The Church of No Preference

A religion evolved from a line on an Army dog tag.

Tuesday, April 18, 2006

Got Body? Let Nature Take It's Course.

Buzzards circling, in search of an unusual funeral.

When people die in our society, we've adapted various options for the disposal of the body. Many of these disposal methods are based on long established social and religious beliefs, such as burial or cremation.


The Church of No Preference has no preference to human remains disposal. We understand that traditional choices are popular in our society. Yet we also recognize that new ideas for dispensing with the human carcass are emerging and should garner some discussion as to pros and cons.


The most popular method of burial has begun to have downsides (no pun intended). The cost of cemetary real estate is increasing as the availability of that ground space is declining. Older graveyards are being desired by land developers for other purposes and in some cases the caskets and their gravestones are being relocated to other places. This situation is mostly what is causing people to rethink their cadaver deposition.


Some people donate their bodies to science and the medical field. Some people are trying the new form of permanent laying in state that has sprung up, storage units. The Navy sometimes buries at sea. Other people are having their bodies frozen and some are launching their deadness into space.


We think we have several unique methods being developed by some members here at The Church of No Preference. One member, who we shall call "Ashley," was watching a TV show about forensics and the study of corpse decomposition and had an idea. She liked the fact that decomposition was "giving back" to nature. But in her twist, instead of the dull science of forensics using this method, she believed that giving back our dead bodies to the environment should be a traditional celebration. She calls it a "take wake."

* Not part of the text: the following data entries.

(* ===== verification/Exec.v ===== *)
(** * Loading programs ([kernel/exec.c]) *)

From S2P Require Import Prelude Riscv Memory Machine Spinlock Kalloc Vm Kernel Cstring Printf Proc Sleeplock.
From S2P Require Import Bio Log Fs File ProcFs.

Definition ELF_MAGIC : Z := 0x464C457F.
Definition ELF_PROG_LOAD : Z := 1.
(** Sizes of [struct elfhdr] and [struct proghdr]. *)
Definition ELFHDR_SIZE : Z := 64.
Definition PROGHDR_SIZE : Z := 56.

Record elfhdr := mk_elfhdr { e_magic : Z; e_entry : Z; e_phoff : Z; e_phnum : Z }.
Definition elf_of (bs : list Z) : elfhdr :=
  mk_elfhdr (data_get 4 bs 0) (data_get 8 bs 24) (data_get 8 bs 32) (data_get 2 bs 56).

Record proghdr := mk_proghdr {
  ph_type : Z; ph_flags : Z; ph_off : Z; ph_vaddr : Z; ph_filesz : Z; ph_memsz : Z }.
Definition ph_of (bs : list Z) : proghdr :=
  mk_proghdr (data_get 4 bs 0) (data_get 4 bs 4) (data_get 8 bs 8) (data_get 8 bs 16)
    (data_get 8 bs 32) (data_get 8 bs 40).

Definition flags2perm (flags : Z) : Z :=
  let perm := if bit flags 0x1 then PTE_X else 0 in
  if bit flags 0x2 then Z.lor perm PTE_W else perm.

Section exec.
Context {KI : KernelImage} {C : Config} {D : BlockDevice} {TI : TrapImage}.

Definition loadseg (pagetable va : Z) (ip : nat) (offset sz : Z) : M kernel Z :=
  while (fun i : Z =>
    if i <? sz then
      let! pa := lift (walkaddr pagetable (u64 (va + i))) in
      if pa =? 0 then panic "loadseg: address should exist" else
      let n := if sz - i <? PGSIZE then sz - i else PGSIZE in
      let! r := readi ip (DPhys pa) (u32 (offset + i)) n in
      if negb (u32 (fst r) =? n) then ret (inr (-1)) else ret (inl (u32 (i + PGSIZE)))
    else ret (inr 0)) 0.

(** The [bad] exit. *)
Definition exec_bad (pagetable sz : Z) (ip : option nat) : M kernel Z :=
  do! when (nz pagetable) (lift (proc_freepagetable pagetable sz)) in
  match ip with
  | Some i => do! iunlockput i in do! end_op in ret (-1)
  | None => ret (-1)
  end.

(** Load the program segments: the new size, and whether all were loaded. *)
Definition exec_load (pagetable : Z) (ip : nat) (elf : elfhdr) : M kernel (bool * Z) :=
  while (fun st : Z * Z * Z =>
    let '(i, off, sz) := st in
    if i <? e_phnum elf then
      let! r := readi ip DObj (u32 off) PROGHDR_SIZE in
      let '(r, bs) := r in
      if negb (r =? PROGHDR_SIZE) then ret (inr (false, sz)) else
      let ph := ph_of bs in
      let next sz := ret (inl (i + 1, s32 (off + PROGHDR_SIZE), sz)) in
      if negb (ph_type ph =? ELF_PROG_LOAD) then next sz else
      if ph_memsz ph <? ph_filesz ph then ret (inr (false, sz)) else
      if u64 (ph_vaddr ph + ph_memsz ph) <? ph_vaddr ph then ret (inr (false, sz)) else
      if negb (ph_vaddr ph mod PGSIZE =? 0) then ret (inr (false, sz)) else
      let! sz1 := lift (uvmalloc pagetable sz (u64 (ph_vaddr ph + ph_memsz ph)) (flags2perm (s32 (ph_flags ph)))) in
      if sz1 =? 0 then ret (inr (false, sz)) else
      let! l := loadseg pagetable (ph_vaddr ph) ip (u32 (ph_off ph)) (u32 (ph_filesz ph)) in
      if l <? 0 then ret (inr (false, sz1)) else next sz1
    else ret (inr (true, sz))) (0, s32 (e_phoff elf), 0).

(** Push the argument strings: the stack pointer and their addresses. *)
Definition exec_args (pagetable stackbase sp : Z) (argv : list (list Z)) : M kernel (option (Z * list Z)) :=
  let! r := for_each argv (0, sp, []) (fun arg st =>
    let '(argc, sp, ustack) := st in
    if MAXARG <=? argc then ret (inr tt) else
    match strlen arg with
    | None => undef "strlen"
    | Some n =>
        let sp := u64 (sp - (n + 1)) in
        let sp := sp - sp mod 16 in
        if sp <? stackbase then ret (inr tt) else
        let! c := lift (copyout pagetable sp (take (Z.to_nat (n + 1)) arg)) in
        if c <? 0 then ret (inr tt) else
        ret (inl (argc + 1, sp, ustack ++ [sp]))
    end) in
  match r with
  | inr _ => ret None
  | inl (_, sp, ustack) => ret (Some (sp, ustack))
  end.

(** The last element of a path. *)
Fixpoint last_elem (last s : list Z) : list Z :=
  match s with
  | c :: s' => if c =? 0 then last else if c =? slash then last_elem s' s' else last_elem last s'
  | [] => last
  end.

Definition exec (path : list Z) (argv : list (list Z)) : M kernel Z :=
  let! me := myproc1 in
  do! begin_op in
  let! ip := namei path in
  match ip with
  | None => do! end_op in ret (-1)
  | Some ip =>
      do! ilock (Some ip) in
      let! r := readi ip DObj 0 ELFHDR_SIZE in
      let '(r, bs) := r in
      if negb (r =? ELFHDR_SIZE) then exec_bad 0 0 (Some ip) else
      let elf := elf_of bs in
      if negb (e_magic elf =? ELF_MAGIC) then exec_bad 0 0 (Some ip) else
      let! pagetable := proc_pagetable me in
      if pagetable =? 0 then exec_bad 0 0 (Some ip) else
      let! r := exec_load pagetable ip elf in
      let '(ok, sz) := r in
      if negb ok then exec_bad pagetable sz (Some ip) else
      do! iunlockput ip in
      do! end_op in
      let! p := get_proc me in
      let oldsz := p_sz p in
      let sz := PGROUNDUP sz in
      let! sz1 := lift (uvmalloc pagetable sz (u64 (sz + 2 * PGSIZE)) PTE_W) in
      if sz1 =? 0 then exec_bad pagetable sz None else
      let sz := sz1 in
      do! lift (uvmclear pagetable (u64 (sz - 2 * PGSIZE))) in
      let stackbase := u64 (sz - PGSIZE) in
      let! a := exec_args pagetable stackbase sz argv in
      match a with
      | None => exec_bad pagetable sz None
      | Some (sp, ustack) =>
          let argc := Z.of_nat (length ustack) in
          let sp := u64 (sp - (argc + 1) * 8) in
          let sp := sp - sp mod 16 in
          if sp <? stackbase then exec_bad pagetable sz None else
          let! c := lift (copyout pagetable sp (concat (map (le_bytes 8) (ustack ++ [0])))) in
          if c <? 0 then exec_bad pagetable sz None else
          do! tf_set me TF_a1 sp in
          do! set_name me (last_elem path path) in
          let! p := get_proc me in
          let oldpagetable := p_pagetable p in
          do! upd_proc me (fun p => upd_p_sz (set sz) (upd_p_pagetable (set pagetable) p)) in
          do! tf_set me TF_epc (e_entry elf) in
          do! tf_set me TF_sp sp in
          do! lift (proc_freepagetable oldpagetable oldsz) in
          ret argc
      end
  end.
End exec.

Ashley has evolved a plan written into her will for her cadaver's conclusion. She wants her corpse driven into a lonely desert and dumped. Then she is going to have a video camera set up for time elapsed taping, pointed at her dead body. After several weeks, the camera is to be retrieved and a funeral wake will be held for friends and family. At some point in the wake, the time elapsed video will be played.

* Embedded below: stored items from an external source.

(* ===== verification/Sysfile.v ===== *)
(** * File system calls ([kernel/sysfile.c]) *)

From S2P Require Import Prelude Riscv Memory Machine Spinlock Kalloc Vm Kernel Cstring Printf Proc Sleeplock.
From S2P Require Import Bio Log Fs Pipe File ProcFs Syscall Exec.

Definition O_RDONLY : Z := 0x000.
Definition O_WRONLY : Z := 0x001.
Definition O_RDWR : Z := 0x002.
Definition O_CREATE : Z := 0x200.
Definition O_TRUNC : Z := 0x400.

Section sysfile.
Context {KI : KernelImage} {C : Config} {D : BlockDevice} {TI : TrapImage}.

(** [return -1;] as a [uint64]. *)
Definition err : Z := u64 (-1).

Definition argfd (n : Z) : M kernel (option (Z * nat)) :=
  let! fd := argint n in
  if (fd <? 0) || (Z.of_nat NOFILE <=? fd) then ret None else
  let! i := myproc1 in
  let! p := get_proc i in
  let! f := arr_get "ofile" (p_ofile p) fd in
  match f with Some f => ret (Some (fd, f)) | None => ret None end.

Definition fdalloc (f : nat) : M kernel Z :=
  let! i := myproc1 in
  let! r := for_each (seqZ 0 (Z.of_nat NOFILE)) tt (fun fd _ =>
    let! p := get_proc i in
    let! o := arr_get "ofile" (p_ofile p) fd in
    match o with
    | None => do! upd_proc i (upd_p_ofile (<[Z.to_nat fd := Some f]>)) in ret (inr fd)
    | Some _ => ret (inl tt)
    end) in
  match r with inr fd => ret fd | inl _ => ret (-1) end.

Definition set_ofile (fd : Z) (x : option nat) : M kernel unit :=
  let! i := myproc1 in upd_proc i (upd_p_ofile (<[Z.to_nat fd := x]>)).

Definition sys_dup : M kernel Z :=
  let! a := argfd 0 in
  match a with
  | None => ret err
  | Some (_, f) =>
      let! fd := fdalloc f in
      if fd <? 0 then ret err else
      do! filedup f in
      ret fd
  end.

Definition sys_read : M kernel Z :=
  let! p := argaddr 1 in
  let! n := argint 2 in
  let! a := argfd 0 in
  match a with
  | None => ret err
  | Some (_, f) => let! r := fileread f p n in ret (u64 r)
  end.

Definition sys_write : M kernel Z :=
  let! p := argaddr 1 in
  let! n := argint 2 in
  let! a := argfd 0 in
  match a with
  | None => ret err
  | Some (_, f) => let! r := filewrite f p n in ret (u64 r)
  end.

Definition sys_close : M kernel Z :=
  let! a := argfd 0 in
  match a with
  | None => ret err
  | Some (fd, f) =>
      do! set_ofile fd None in
      do! fileclose f in
      ret 0
  end.

Definition sys_fstat : M kernel Z :=
  let! st := argaddr 1 in
  let! a := argfd 0 in
  match a with
  | None => ret err
  | Some (_, f) => let! r := filestat f st in ret (u64 r)
  end.

(** The [bad] exit of [sys_link]. *)
Definition link_bad (ip : nat) : M kernel Z :=
  do! ilock (Some ip) in
  do! upd_inode ip (upd_i_nlink (fun n => s16 (n - 1))) in
  do! iupdate ip in
  do! iunlockput ip in
  do! end_op in
  ret err.

Definition sys_link : M kernel Z :=
  let! o := argstr 0 MAXPATH in
  let '(r, old) := o in
  if r <? 0 then ret err else
  let! nw := argstr 1 MAXPATH in
  let '(r, new) := nw in
  if r <? 0 then ret err else
  do! begin_op in
  let! ip := namei old in
  match ip with
  | None => do! end_op in ret err
  | Some ip =>
      do! ilock (Some ip) in
      let! x := get_inode ip in
      if i_type x =? T_DIR then
        do! iunlockput ip in do! end_op in ret err
      else
      do! upd_inode ip (upd_i_nlink (fun n => s16 (n + 1))) in
      do! iupdate ip in
      do! iunlock (Some ip) in
      let! d := nameiparent new in
      match d with
      | None => link_bad ip
      | Some (dp, name) =>
          do! ilock (Some dp) in
          let! dx := get_inode dp in
          let! x := get_inode ip in
          let! bad := (if negb (i_dev dx =? i_dev x) then ret true
                       else let! r := dirlink dp name (i_inum x) in ret (r <? 0)) in
          if bad : bool then do! iunlockput dp in link_bad ip else
          do! iunlockput dp in
          do! iput ip in
          do! end_op in
          ret 0
      end
  end.

Definition isdirempty (dp : nat) : M kernel bool :=
  while (fun off : Z =>
    let! d := get_inode dp in
    if off <? i_size d then
      let! r := readi dp DObj (u32 off) DIRENT_SIZE in
      let '(r, de) := r in
      if negb (r =? DIRENT_SIZE) then panic "isdirempty: readi" else
      if negb (de_inum de =? 0) then ret (inr false) else ret (inl (s32 (off + DIRENT_SIZE)))
    else ret (inr true)) (2 * DIRENT_SIZE).

Definition unlink_bad (dp : nat) : M kernel Z :=
  do! iunlockput dp in do! end_op in ret err.

Definition is_name (name : list Z) (s : string) : M kernel bool :=
  match namecmp name (bytes_of s ++ [0]) with
  | Some c => ret (c =? 0)
  | None => undef "namecmp"
  end.

Definition sys_unlink : M kernel Z :=
  let! a := argstr 0 MAXPATH in
  let '(r, path) := a in
  if r <? 0 then ret err else
  do! begin_op in
  let! d := nameiparent path in
  match d with
  | None => do! end_op in ret err
  | Some (dp, name) =>
      do! ilock (Some dp) in
      let! dot := is_name name "." in
      let! dotdot := (if dot : bool then ret true else is_name name "..") in
      if dotdot : bool then unlink_bad dp else
      let! r := dirlookup dp name in
      match r with
      | None => unlink_bad dp
      | Some (ip, off) =>
          do! ilock (Some ip) in
          let! x := get_inode ip in
          if i_nlink x <? 1 then panic "unlink: nlink < 1" else
          let! full := (if i_type x =? T_DIR then
                          let! e := isdirempty ip in ret (negb e) else ret false) in
          if full : bool then do! iunlockput ip in unlink_bad dp else
          let! w := writei dp (SObj (replicate (Z.to_nat DIRENT_SIZE) 0)) off DIRENT_SIZE in
          if negb (w =? DIRENT_SIZE) then panic "unlink: writei" else
          let! x := get_inode ip in
          do! when (i_type x =? T_DIR)
            (do! upd_inode dp (upd_i_nlink (fun n => s16 (n - 1))) in iupdate dp) in
          do! iunlockput dp in
          do! upd_inode ip (upd_i_nlink (fun n => s16 (n - 1))) in
          do! iupdate ip in
          do! iunlockput ip in
          do! end_op in
          ret 0
      end
  end.

(** The [fail] exit of [create]. *)
Definition create_fail (ip dp : nat) : M kernel (option nat) :=
  do! upd_inode ip (upd_i_nlink (set 0)) in
  do! iupdate ip in
  do! iunlockput ip in
  do! iunlockput dp in
  ret None.

Definition create (path : list Z) (type major minor : Z) : M kernel (option nat) :=
  let! d := nameiparent path in
  match d with
  | None => ret None
  | Some (dp, name) =>
      do! ilock (Some dp) in
      let! r := dirlookup dp name in
      match r with
      | Some (ip, _) =>
          do! iunlockput dp in
          do! ilock (Some ip) in
          let! x := get_inode ip in
          if (type =? T_FILE) && ((i_type x =? T_FILE) || (i_type x =? T_DEVICE)) then ret (Some ip)
          else do! iunlockput ip in ret None
      | None =>
          let! dx := get_inode dp in
          let! a := ialloc (i_dev dx) type in
          match a with
          | None => do! iunlockput dp in ret None
          | Some ip =>
              do! ilock (Some ip) in
              do! upd_inode ip (fun x => upd_i_nlink (set 1) (upd_i_minor (set (s16 minor))
                    (upd_i_major (set (s16 major)) x))) in
              do! iupdate ip in
              let! x := get_inode ip in
              let! dx := get_inode dp in
              let! bad :=
                (if type =? T_DIR then
                   let! r := dirlink ip (bytes_of "." ++ [0]) (i_inum x) in
                   if r <? 0 then ret true else
                   let! r := dirlink ip (bytes_of ".." ++ [0]) (i_inum dx) in
                   ret (r <? 0)
                 else ret false) in
              if bad : bool then create_fail ip dp else
              let! r := dirlink dp name (i_inum x) in
              if r <? 0 then create_fail ip dp else
              do! when (type =? T_DIR)
                (do! upd_inode dp (upd_i_nlink (fun n => s16 (n + 1))) in iupdate dp) in
              do! iunlockput dp in
              ret (Some ip)
          end
      end
  end.

(** The inode [sys_open] opens, locked. *)
Definition open_inode (path : list Z) (omode : Z) : M kernel (option nat) :=
  if bit omode O_CREATE then
    let! ip := create path T_FILE 0 0 in
    match ip with
    | None => do! end_op in ret None
    | Some ip => ret (Some ip)
    end
  else
    let! ip := namei path in
    match ip with
    | None => do! end_op in ret None
    | Some ip =>
        do! ilock (Some ip) in
        let! x := get_inode ip in
        if (i_type x =? T_DIR) && negb (omode =? O_RDONLY) then
          do! iunlockput ip in do! end_op in ret None
        else ret (Some ip)
    end.

Definition sys_open : M kernel Z :=
  let! omode := argint 1 in
  let! a := argstr 0 MAXPATH in
  let '(r, path) := a in
  if r <? 0 then ret err else
  do! begin_op in
  let! ip := open_inode path omode in
  match ip with
  | None => ret err
  | Some ip =>
      let! x := get_inode ip in
      if (i_type x =? T_DEVICE) && ((i_major x <? 0) || (NDEV <=? i_major x)) then
        do! iunlockput ip in do! end_op in ret err
      else
      let! f := filealloc in
      let! fd := (match f with None => ret (-1) | Some f => fdalloc f end) in
      match f with
      | Some f =>
          if fd <? 0 then
            do! fileclose f in
            do! iunlockput ip in do! end_op in ret err
          else
          do! (if i_type x =? T_DEVICE then
                 upd_file f (fun y => upd_f_major (set (i_major x)) (upd_f_type (set FD_DEVICE) y))
               else
                 upd_file f (fun y => upd_f_off (set 0) (upd_f_type (set FD_INODE) y))) in
          do! upd_file f (fun y =>
            upd_f_writable (set (bit omode O_WRONLY || bit omode O_RDWR))
              (upd_f_readable (set (negb (bit omode O_WRONLY))) (upd_f_ip (set (Some ip)) y))) in
          do! when (bit omode O_TRUNC && (i_type x =? T_FILE)) (itrunc ip) in
          do! iunlock (Some ip) in
          do! end_op in
          ret fd
      | None => do! iunlockput ip in do! end_op in ret err
      end
  end.

Definition sys_mkdir : M kernel Z :=
  do! begin_op in
  let! a := argstr 0 MAXPATH in
  let '(r, path) := a in
  let! ip := (if r <? 0 then ret None else create path T_DIR 0 0) in
  match ip with
  | None => do! end_op in ret err
  | Some ip => do! iunlockput ip in do! end_op in ret 0
  end.

Definition sys_mknod : M kernel Z :=
  do! begin_op in
  let! major := argint 1 in
  let! minor := argint 2 in
  let! a := argstr 0 MAXPATH in
  let '(r, path) := a in
  let! ip := (if r <? 0 then ret None else create path T_DEVICE major minor) in
  match ip with
  | None => do! end_op in ret err
  | Some ip => do! iunlockput ip in do! end_op in ret 0
  end.

Definition sys_chdir : M kernel Z :=
  let! i := myproc1 in
  do! begin_op in
  let! a := argstr 0 MAXPATH in
  let '(r, path) := a in
  let! ip := (if r <? 0 then ret None else namei path) in
  match ip with
  | None => do! end_op in ret err
  | Some ip =>
      do! ilock (Some ip) in
      let! x := get_inode ip in
      if negb (i_type x =? T_DIR) then
        do! iunlockput ip in do! end_op in ret err
      else
      do! iunlock (Some ip) in
      let! p := get_proc i in
      let! cwd := deref (p_cwd p) in
      do! iput cwd in
      do! end_op in
      do! upd_proc i (upd_p_cwd (set (Some ip))) in
      ret 0
  end.

(** The arguments of [exec], each in a page of its own: the pages taken, the
    strings, and whether the vector was complete. *)
Definition exec_argv (uargv : Z) : M kernel (list Z * list (list Z) * bool) :=
  while (fun st : Z * list Z * list (list Z) =>
    let '(i, pages, args) := st in
    if MAXARG <=? i then ret (inr (pages, args, false)) else
    let! a := fetchaddr (u64 (uargv + 8 * i)) in
    let '(r, uarg) := a in
    if r <? 0 then ret (inr (pages, args, false)) else
    if uarg =? 0 then ret (inr (pages, args, true)) else
    let! pg := lift kalloc in
    if pg =? 0 then ret (inr (pages, args, false)) else
    let! s := fetchstr uarg PGSIZE in
    let '(r, bs) := s in
    do! lift (copy_in pg bs) in
    if r <? 0 then ret (inr (pages ++ [pg], args, false)) else
    ret (inl (i + 1, pages ++ [pg], args ++ [bs]))) (0, [], []).

Definition sys_exec : M kernel Z :=
  let! uargv := argaddr 1 in
  let! a := argstr 0 MAXPATH in
  let '(r, path) := a in
  if r <? 0 then ret err else
  let! v := exec_argv uargv in
  let '(pages, args, ok) := v in
  let! r := (if ok : bool then let! r := exec path args in ret (u64 r) else ret err) in
  do! for_all pages (fun pg => lift (kfree pg)) in
  ret r.

Definition sys_pipe : M kernel Z :=
  let! i := myproc1 in
  let! fdarray := argaddr 0 in
  let! a := pipealloc in
  match a with
  | None => ret err
  | Some (rf, wf) =>
      let! fd0 := fdalloc rf in
      let! fd1 := (if fd0 <? 0 then ret (-1) else fdalloc wf) in
      if (fd0 <? 0) || (fd1 <? 0) then
        do! when (0 <=? fd0) (set_ofile fd0 None) in
        do! fileclose rf in
        do! fileclose wf in
        ret err
      else
      let! p := get_proc i in
      let! r0 := lift (copyout (p_pagetable p) fdarray (le_bytes 4 fd0)) in
      let! r1 := (if r0 <? 0 then ret (-1)
                  else lift (copyout (p_pagetable p) (u64 (fdarray + 4)) (le_bytes 4 fd1))) in
      if r1 <? 0 then
        do! set_ofile fd0 None in
        do! set_ofile fd1 None in
        do! fileclose rf in
        do! fileclose wf in
        ret err
      else ret 0
  end.
End sysfile.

Her love of nature shows should be quite evident in the viewing. She's considering hiring someone to add voice-over descriptions, such as;


"Not long after Ashley's remains are placed we see the buzzards circling overhead. They smell food. Diving to the ground the voracious birds begin consuming Ashley's carcass. But they're not the only hungry omnivores in the desert. Soon the coyotes approach. They drive off the buzzards and begin to rip into the dead flesh of Ashley. If you look closely, you can tell which coyote is the Alpha male, partaking of the meat first. Ashley's choice remains go to the strongest members of the pack."


"The flies begin to swarm in. They will lay their eggs in the last bits of Ashley, as well as gain nourishment. Eventually, as you will see later in the program, those eggs will result in the birth of maggots, who will ingest the tiny leftover pieces of Ashley, thus beginning their transformation into flies."

She believes that with quality editing, the video won't last more than a couple of hours. I suspect Ashley will need to have a disclaimer at the beginning of the video, explaining the graphic nature of her own personal nature show. I plan to watch, out of respect for Ashley's wishes. Others may adjourn to another room to pray or perhaps contemplate Ashley's demise, rather than risk a vomiting episode.